5. Create just because
I write for hours every day. Hundreds and thousands of words for myself and my clients. I love writing so much, the thought of not being able to do it makes me want to scream. But sometimes, I resent it. If you’re a creative who pays the bills with your art, I’m sure you can relate. Having to flex your creative muscles so often can leave you feeling cramped and worn out.
Which is why it’s important to find ways to create that don’t have anything to do with money. Make art that’s purely for yourself. Find a cheap, low-pressure creative outlet. My go-to is a colouring book. Try something new, even if you know you’ll suck at it. I recently did a paint night that resulted in two very wonky looking swans, but there was so much joy in making something without the pressure to be good. Give yourself that freedom too.
6. Secure the simple stuff
We can do all the brain hacking and habit-forming in the world, but none of it will compensate for taking care of the basics. Take it from the girl who used to pull three all-nighters in a single week and forget to eat until my stomach was literally burning. You know where I ended up? Sick in bed for weeks. Sitting in a therapists office. Crying on my yoga mat.

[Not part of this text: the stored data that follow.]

(** C5. For ["(1+2"] the parenthesis left on the operator stack is moved to
    the output and met by the evaluation as an operator with one operand:
    [evaluate] fails with the error of too few operands, not with the one
    of mismatched parentheses. *)
Theorem unclosed_parenthesis_insufficient_operands :
  forall pow : float -> float -> float,
  infix_to_postfix "(1+2" = Returns ["1"; "2"; "+"; "("] /\
  evaluate pow "(1+2" = Throws InsufficientOperands /\
  InsufficientOperands <> MismatchedParentheses.
Proof.
  intros pow. repeat split; try (vm_compute; reflexivity).
  discriminate.
Qed.

(** C6. In ["(2+3)*4"] the [*] follows [)], which is no digit, so it is
    taken for a unary sign and joined to the 4: the token ["*4"] is no
    number and [evaluate] fails instead of returning 20.0. *)
Theorem operator_after_parenthesis_invalid_number :
  forall pow : float -> float -> float,
  infix_to_postfix "(2+3)*4" = Returns ["2"; "3"; "+"; "*4"] /\
  stod "*4" = stod_invalid /\
  evaluate pow "(2+3)*4" = Throws (InvalidNumber "*4").
Proof.
  intros pow. by_evaluation.
Qed.

(** C7. A sign after an operator is joined to the literal that follows:
    [evaluate("3*-2")] returns -6.0. A sign at the very start of the
    expression makes the scan read [expression[2^64 - 1]], so ["-3+5"] has
    no defined value; behind a space the same expression returns 2.0. *)
Theorem leading_sign_out_of_bounds :
  forall pow : float -> float -> float,
  evaluate pow "3*-2" = Returns (-6)%float /\
  evaluate pow "-3+5" = OutOfBounds (size_t_modulus - 1) /\
  evaluate pow " -3+5" = Returns 2%float.
Proof.
  intros pow. by_evaluation.
Qed.

(** C8. The empty string fails with the error of an empty expression; a
    string of one or more spaces yields no token and fails, in the variant
    with parentheses, with the error of too many operands. *)
Theorem spaces_only_malformed :
  forall (pow : float -> float -> float) (n : nat),
  evaluate pow "" = Throws EmptyExpression /\
  infix_to_postfix (spaces (S n)) = Returns [] /\
  evaluate pow (spaces (S n)) = Throws MalformedExpression /\
  evaluate pow "   " = Throws MalformedExpression /\
  MalformedExpression <> EmptyExpression.
Proof.
  intros pow n. split; [reflexivity |].
  split; [apply infix_to_postfix_spaces |].
  split; [| split].
  - apply evaluate_no_tokens; [reflexivity | apply infix_to_postfix_spaces].
  - apply (evaluate_no_tokens pow (spaces 3));
      [reflexivity | apply infix_to_postfix_spaces].
  - discriminate.
Qed.

(** C9. A space before a binary operator changes the outcome: in ["1 + 2"]
    the [+] follows a space, is taken for a unary sign, and the single token
    ["1+2"] converts to 1.0, while [evaluate("1+2")] returns 3.0; so in both
    variants. *)
Theorem space_before_operator_changes_outcome :
  forall pow : float -> float -> float,
  infix_to_postfix "1 + 2" = Returns ["1+2"] /\
  stod "1+2" = stod_value 1%float /\
  evaluate pow "1 + 2" = Returns 1%float /\
  evaluate pow "1+2" = Returns 3%float /\
  Legacy.evaluate pow "1 + 2" = Returns 1%float /\
  Legacy.evaluate pow "1+2" = Returns 3%float.
Proof.
  intros pow. by_evaluation.
Qed.

(** C10. When the first character of the expression is an operator symbol,
    the look-back [expression[i-1]] is evaluated at [i = 0], where the
    unsigned [i - 1] is [2^64 - 1]: the guard [i - 1 < 0] is false and the
    read is outside the string, in both variants. *)
Theorem lookback_at_first_character_out_of_bounds :
  size_t_wrap (0 - 1) = 18446744073709551615 /\
  (size_t_wrap (0 - 1) <? 0) = false /\
  string_length "-3+5" = 4 /\
  string_at "-3+5" (size_t_wrap (0 - 1)) = None /\
  infix_to_postfix "-3+5" = OutOfBounds 18446744073709551615 /\
  Legacy.infix_to_postfix "-3+5" = OutOfBounds 18446744073709551615.
Proof.
  by_evaluation.
Qed.


(** * Further properties of the code *)

(** ** The scan as a function of the characters *)

Lemma string_app_assoc (s1 s2 s3 : string) :
  (s1 ++ s2) ++ s3 = s1 ++ (s2 ++ s3).
Proof.
  induction s1 as [| c s1 IH]; cbn [append]; [reflexivity | now rewrite IH].
Qed.

Lemma string_app_nil_r (s : string) : s ++ "" = s.
Proof.
  induction s as [| c s IH]; cbn [append]; [reflexivity | now rewrite IH].
Qed.

Lemma string_length_app (s1 s2 : string) :
  string_length (s1 ++ s2) = string_length s1 + string_length s2.
Proof.
  induction s1 as [| c s1 IH]; cbn [append].
  - reflexivity.
  - rewrite !string_length_cons, IH. lia.
Qed.

(** Reading past a prefix is reading what follows it. *)
Lemma string_at_app (pre s : string) :
  forall k, 0 <= k ->
  string_at (pre ++ s) (string_length pre + k) = string_at s k.
Proof.
  induction pre as [| c pre IH]; intros k Hk.
  - reflexivity.
  - cbn [append string_at]. rewrite string_length_cons.
    pose proof (string_length_nonneg pre).
    destruct (1 + string_length pre + k =? 0) eqn:Hzero.
    + apply Z.eqb_eq in Hzero. lia.
    + replace (1 + string_length pre + k - 1) with (string_length pre + k)
        by lia.
      now apply IH.
Qed.

(** Past the first character, the loop over the indices is the scan of the
    characters. *)
Lemma scan_loop_chars (suffix : string) :
  forall (pre : string) (p : ascii) (st : scan_state),
  string_length (pre ++ String p suffix) < size_t_modulus ->
  scan_loop (pre ++ String p suffix) (String.length suffix)
    (string_length pre + 1) st =
  scan_chars p suffix st.
Proof.
  induction suffix as [| c suffix IH]; intros pre p st Hfits.
  - reflexivity.
  - cbn [String.length scan_loop scan_chars].
    pose proof (string_length_nonneg pre) as Hpre.
    rewrite string_length_app, !string_length_cons in Hfits.
    pose proof (string_length_nonneg suffix) as Hsuffix.
    assert (Hstep : scan_step (pre ++ String p (String c suffix))
                      (string_length pre + 1) st =
                    scan_char c (Returns (negb (isdigit p))) st).
    { unfold scan_step, unary_test.
      rewrite string_at_app by lia.
      rewrite size_t_wrap_never_negative, size_t_wrap_before by lia.
      replace (string_length pre + 1 - 1) with (string_length pre + 0) by lia.
      rewrite string_at_app by lia. reflexivity. }
    rewrite Hstep.
    destruct (scan_char c (Returns (negb (isdigit p))) st) as [st' | e | index];
      cbn [bind]; try reflexivity.
    replace (pre ++ String p (String c suffix))
      with ((pre ++ String p "") ++ String c suffix)
      by (rewrite string_app_assoc; reflexivity).
    replace (string_length pre + 1 + 1)
      with (string_length (pre ++ String p "") + 1)
      by (rewrite string_length_app, string_length_cons;
          change (string_length "") with 0; lia).
    apply IH.
    rewrite !string_length_app, !string_length_cons.
    change (string_length "") with 0. lia.
Qed.

(** A character that is no operator character is handled without the unary
    test. *)
Lemma scan_char_without_test (c : ascii) (unary unary' : outcome bool)
    (st : scan_state) :
  operator_char c = false ->
  scan_char c unary st = scan_char c unary' st.
Proof.
  intros Hop. unfold scan_char. unfold operator_char in Hop.
  destruct (isdigit c || Ascii.eqb c "." || Ascii.eqb c ","); [reflexivity |].
  destruct (Ascii.eqb c "("); [reflexivity |].
  destruct (Ascii.eqb c ")"); [reflexivity |].
  destruct (Ascii.eqb c " "); [reflexivity | discriminate].
Qed.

Fun stuff, right?
The most essential habit you can develop to keep your mind sharp and under your control is to make sure that it doesn’t have to compensate for a lack of rest or nutrition. Schedule your mealtimes into your day and make them non-negotiable. Figure out the minimum amount of sleep you need to feel like a human being and not a zombie, and reverse engineer your schedule around that. But give your mind a healthy body to work with.
I can’t guarantee that you’ll never feel anxious or that you’ll always be at your sharpest just because you use these habits. Because, some days, I’m still a whole mess. But I do know that I feel better when I’m consistent in these practices. And it never hurts to give yourself every advantage you can.